Red light therapy chega às primeiras linhas do bem-estar, com máscaras LED, camas e saunas que prometem desde rejuvenescimento até recuperação muscular. Em Manchester, uma clínica de bem-estar oferece sessões de red light, destacando benefícios para pele e tecidos.
Pacientes relatam recuperação mais rápida após lesões e exercícios. Profissionais contrastam entusiasmo com a falta de evidência clínica robusta, destacando a dependência de dosagens, comprimentos de onda e método de aplicação. A indústria defende as potenciais vantagens, enquanto a ciência solicita cautela.
A terapia utiliza comprimentos de onda que variam de 630 a 830 nanômetros, com penetração que depende do tipo de dispositivo e da área tratada. Em alguns casos, a energia é destinada a tecidos musculares, em outros à pele.
Red light masks
Máscaras de LED combinam luz visível vermelha com comprimentos de onda mais longos. A profundidade de penetração depende da espessura da pele e da potência do equipamento. Há possibilidade de efeito na derme, com impactos possíveis na produção de colágeno, segundo especialistas.
Red light therapy beds
Camas de luz vermelha emitem também infravermelho próximo, que pode alcançar tecidos mais profundos. Pesquisadores ressaltam que a eficácia depende da mistura de comprimentos de onda, intensidade e da resposta individual da pele. A avaliação prática ainda é variável.
Infrared saunas utilizam comprimentos de onda muito mais longos, com foco no calor. Benefícios relatados incluem redução de inflamação, melhoria do sono e apoio à circulação, ainda que as evidências diretas sejam distintas entre estudos.
Eloise Alexia, que trabalha com yoga e pilates, utiliza iluminação infravermelha em estúdio. Ela afirma que o aquecimento dirigido é mais eficaz que o calor ambiente, ajudando clientes a aquecer sem fadiga excessiva.
Profissionais consultados destacam que, apesar de sinais promissores, não há consenso sobre a robustez das evidências. Especialistas ressaltam a necessidade de dosagem adequada, de dispositivos com certificação e de proteção ocular durante o uso.
Para quem utiliza em casa, autoridades alertam que dispositivos de consumo podem ter desempenho inferior a equipamentos clínicos.

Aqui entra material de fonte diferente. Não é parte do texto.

(* ===== verification/Config.v ===== *)
(** * Config: the configuration of a node.

    Models src/cache_cat/src/cfg/config.rs, cli_arg.rs and default.rs,
    src/cache_cat/src/node/parsed_config.rs,
    src/cache_cat/src/raft/types/endpoint.rs, and the choice of TLS contexts of
    src/cache_cat/src/raft/network/tls.rs. Reading the file (the toml crate) and
    the command line (clap) is done elsewhere: their results are arguments, and
    so are the certificates that rustls loads. *)

From S2P Require Import Prelude Text Reply Errors.
From Stdlib Require Import Strings.Byte.

(** ** Records *)

Record RedisConfig := mkRedisConfig {
  cfg_tls_port : option Z;
  cfg_redis_port : Z;
  requirepass : option bytes;
  cfg_cleaning_interval : Z;
  cfg_sentinel_master_name : bytes;
  databases : Z
}.

Record RaftConfig := mkRaftConfig {
  cfg_log_path : bytes;
  cfg_address : bytes;
  advertise_host : bytes;
  cfg_single : bool;
  cfg_join : list bytes;
  cfg_election_timeout : Z;
  cfg_snapshot_policy : Z;
  cfg_replication_lag_threshold : Z
}.

Record TlsConfig := mkTlsConfig {
  cfg_tls_cert_file : option bytes;
  cfg_tls_key_file : option bytes;
  cfg_tls_ca_cert_file : option bytes;
  cfg_tls_auth_clients : option bool;
  cfg_tls_protocols : option bytes;
  cfg_tls_replication : option bool
}.

Record Config := mkConfig { cfg_node_id : Z; cfg_redis : RedisConfig; cfg_raft : RaftConfig; cfg_tls : TlsConfig }.

Definition default_raft_config : RaftConfig :=
  mkRaftConfig (str ".data") (str "0.0.0.0:5001") (str "0.0.0.0") true [] 699 50000 60000.
Definition default_redis_config : RedisConfig := mkRedisConfig None 6379 None 10 (str "cat") 16.
Definition default_tls_config : TlsConfig := mkTlsConfig None None None None None None.
Definition config_default : Config := mkConfig 1 default_redis_config default_raft_config default_tls_config.

(** ** Socket addresses

    [str::parse::<SocketAddr>] of the standard library, as far as [validate] needs
    it: whether the text is an address. Each reader returns what is left. *)

Definition hex_digit (b : byte) : option Z :=
  if is_digit b then Some (digit_val b)
  else if ((97 <=? bz b) && (bz b <=? 102))%bool then Some (bz b - 87)
  else if ((65 <=? bz b) && (bz b <=? 70))%bool then Some (bz b - 55)
  else None.

Definition to_digit (radix : Z) (b : byte) : option Z :=
  let* d := hex_digit b in if d <? radix then Some d else None.

Fixpoint read_digits (radix : Z) (s : bytes) (acc : Z) (n : nat) : Z * nat * bytes :=
  match s with
  | [] => (acc, n, [])
  | b :: s' =>
      match to_digit radix b with
      | Some d => read_digits radix s' (acc * radix + d) (S n)
      | None => (acc, n, s)
      end
  end.

Definition read_number (radix : Z) (max_digits : option nat) (allow_zero_prefix : bool) (max : Z) (s : bytes) : option bytes :=
  let '(v, n, rest) := read_digits radix s 0 0 in
  let leading_zero := match s with x30 :: _ => true | _ => false end in
  if match max_digits with Some m => (m <? n)%nat | None => false end then None
  else if (n =? 0)%nat then None
  else if (negb allow_zero_prefix && leading_zero && (1 <? n)%nat)%bool then None
  else if v <=? max then Some rest else None.

Definition read_given_char (c : byte) (s : bytes) : option bytes :=
  match s with b :: s' => if bool_decide (b = c) then Some s' else None | [] => None end.

(** [read_separator]: the separator comes before every item but the first. *)
Definition read_separator (c : byte) (i : nat) (inner : bytes -> option bytes) (s : bytes) : option bytes :=
  if (i =? 0)%nat then inner s else let* s1 := read_given_char c s in inner s1.

Definition read_ipv4 (s : bytes) : option bytes :=
  let octet i := read_separator x2e i (read_number 10 (Some 3%nat) false 255) in
  let* s := octet 0%nat s in let* s := octet 1%nat s in let* s := octet 2%nat s in octet 3%nat s.

Definition read_port (s : bytes) : option bytes :=
  let* s := read_given_char x3a s in read_number 10 None true 65535 s.

(** [read_groups]: the number of groups read, whether they end with an IPv4
    address, and the rest. [left] groups may follow the [i] that were read. *)
Fixpoint read_groups (left i : nat) (s : bytes) : nat * bool * bytes :=
  match left with
  | O => (i, false, s)
  | S left' =>
      match (match left' with O => None | S _ => read_separator x3a i read_ipv4 s end) with
      | Some rest => (S (S i), true, rest)
      | None =>
          match read_separator x3a i (read_number 16 (Some 4%nat) true 65535) s with
          | Some rest => read_groups left' (S i) rest
          | None => (i, false, s)
          end
      end
  end.
(** [Drop]: the hard link is removed, an error only printed. *)
Definition file_operator_drop (fs : FS) (op : FileOperator) : FS := fs_remove fs (get_hard_link_buf op).

(** The file operations of [dump_cache_to_path]. *)
Definition temp_dump_path (path u : bytes) : bytes :=
  join_path (snapshot_dir path) (str "snapshot_from_mem_" ++ uuid_text u ++ str ".tmp").

Definition dump_to_files (fs : FS) (path u data : bytes) : result FS IoError :=
  fs_rename (fs_write fs (temp_dump_path path u) data) (temp_dump_path path u) (snapshot_path path).

(** ** The connection *)

(** [read_exact] of the pieces that arrive. *)
Fixpoint take_exact (n : nat) (pieces : list bytes) : option (bytes * list bytes) :=
  match n with
  | O => Some ([], pieces)
  | _ =>
      match pieces with
      | [] => None
      | p :: ps =>
          if (length p <=? n)%nat
          then let* r := take_exact (n - length p) ps in Some (p ++ r.1, r.2)
          else Some (take n p, drop n p :: ps)
      end
  end.

(** The receiving loop: what arrives is appended to the file until the end. *)
Definition receive_all (pieces : list bytes) : bytes := foldl (fun file n => file ++ n) [] pieces.

(** [stream_mode]: the files and the reply, which is the UUID. *)
Definition stream_mode (fs : FS) (path : bytes) (pieces : list bytes) : FS * result bytes IoError :=
  match take_exact 16 pieces with
  | None => (fs, Err UnexpectedEof)
  | Some (u, rest) =>
      (fs_write fs (join_path (snapshot_dir path) (hardlink_filename u)) (receive_all rest), Ok u)
  end.

Inductive ConnMode := RpcMode (rest : list bytes) | StreamMode (rest : list bytes) | PipelineMode (rest : list bytes) | ClosedMode.

(** [handle_connection]. [tls_accept] is the handshake of the acceptor, if there
    is one: it yields what the peer sends inside the session. *)
Definition handle_connection (tls_replication : bool) (tls_accept : option (list bytes -> result (list bytes) bytes)) (pieces : list bytes)
    : result ConnMode IoError :=
  let? connection :=
    (if tls_replication then
       match tls_accept with
       | Some accept => map_err Other (accept pieces)
       | None => Err (Other (str "TLS replication is enabled but TLS acceptor is not configured"))
       end
     else Ok pieces) in
  match take_exact 1 connection with
  | Some ([b], rest) =>
      Ok (if bool_decide (b = x00) then RpcMode rest
          else if bool_decide (b = x01) then StreamMode rest
          else if bool_decide (b = x02) then PipelineMode rest
          else ClosedMode)
  | _ => Err UnexpectedEof
  end.
(** A call through a client whose counter is at [idx] uses that connection. *)
Lemma multi_call_after m func_id req payload n idx cell conn :
  serialize req = Ok payload -> (next_client_index m).1 = Some idx -> clients m !! idx = Some cell -> cells n !! cell = Some conn ->
  after (multi_call serialize deserialize m func_id req n)
    (fun r n' => call_effect n cell conn func_id payload n' /\ forall res, r.1 = Ok res -> answered_by deserialize func_id payload n' res)
    (call_effect n cell conn func_id payload).
Proof.
  intros Hs Hi Hc Hn. unfold multi_call. rewrite Hs. destruct (next_client_index m) as [i m']. cbn [fst] in Hi. subst i. cbn [mbind option_bind].
  rewrite Hc. apply after_bind. unfold read_cell. rewrite Hn. cbn [after]. apply after_bind.
  assert (Hretry : forall pre, pre = [] \/ pre = [Sent conn func_id payload] ->
    after ((let! r := retry_call deserialize m cell func_id payload in task_ret (r, m')) (mkNet (events n ++ pre) (cells n)))
      (fun r n' => call_effect n cell conn func_id payload n' /\ forall res, r.1 = Ok res -> answered_by deserialize func_id payload n' res)
      (call_effect n cell conn func_id payload)).
  { intros pre Hpre. apply after_bind. by eapply after_impl; [by apply retry_call_after| |]. }
  unfold call_serialized. destruct (on_call (events n) conn func_id payload) as [e|e|body|] eqn:Hoc; cbn [after].
  - specialize (Hretry [] ltac:(by left)). rewrite app_nil_r in Hretry. by destruct n.
  - apply (Hretry [_]). by right.
  - split; [constructor|]. cbn [fst]. intros res Hres. exists (events n), conn, body. by split_and!; [| |apply decode_response_ok].
  - constructor.
Qed.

A prática responsável envolve seguir orientações do fabricante e evitar uso excessivo.
No ambiente clínico, pesquisadores ainda buscam evidências convincentes. Alguns estudos sugerem aplicações potenciais, como controle de níveis de glicose e reparo de nervos; outros apontam resultados inconclusos e dependentes de múltiplos fatores.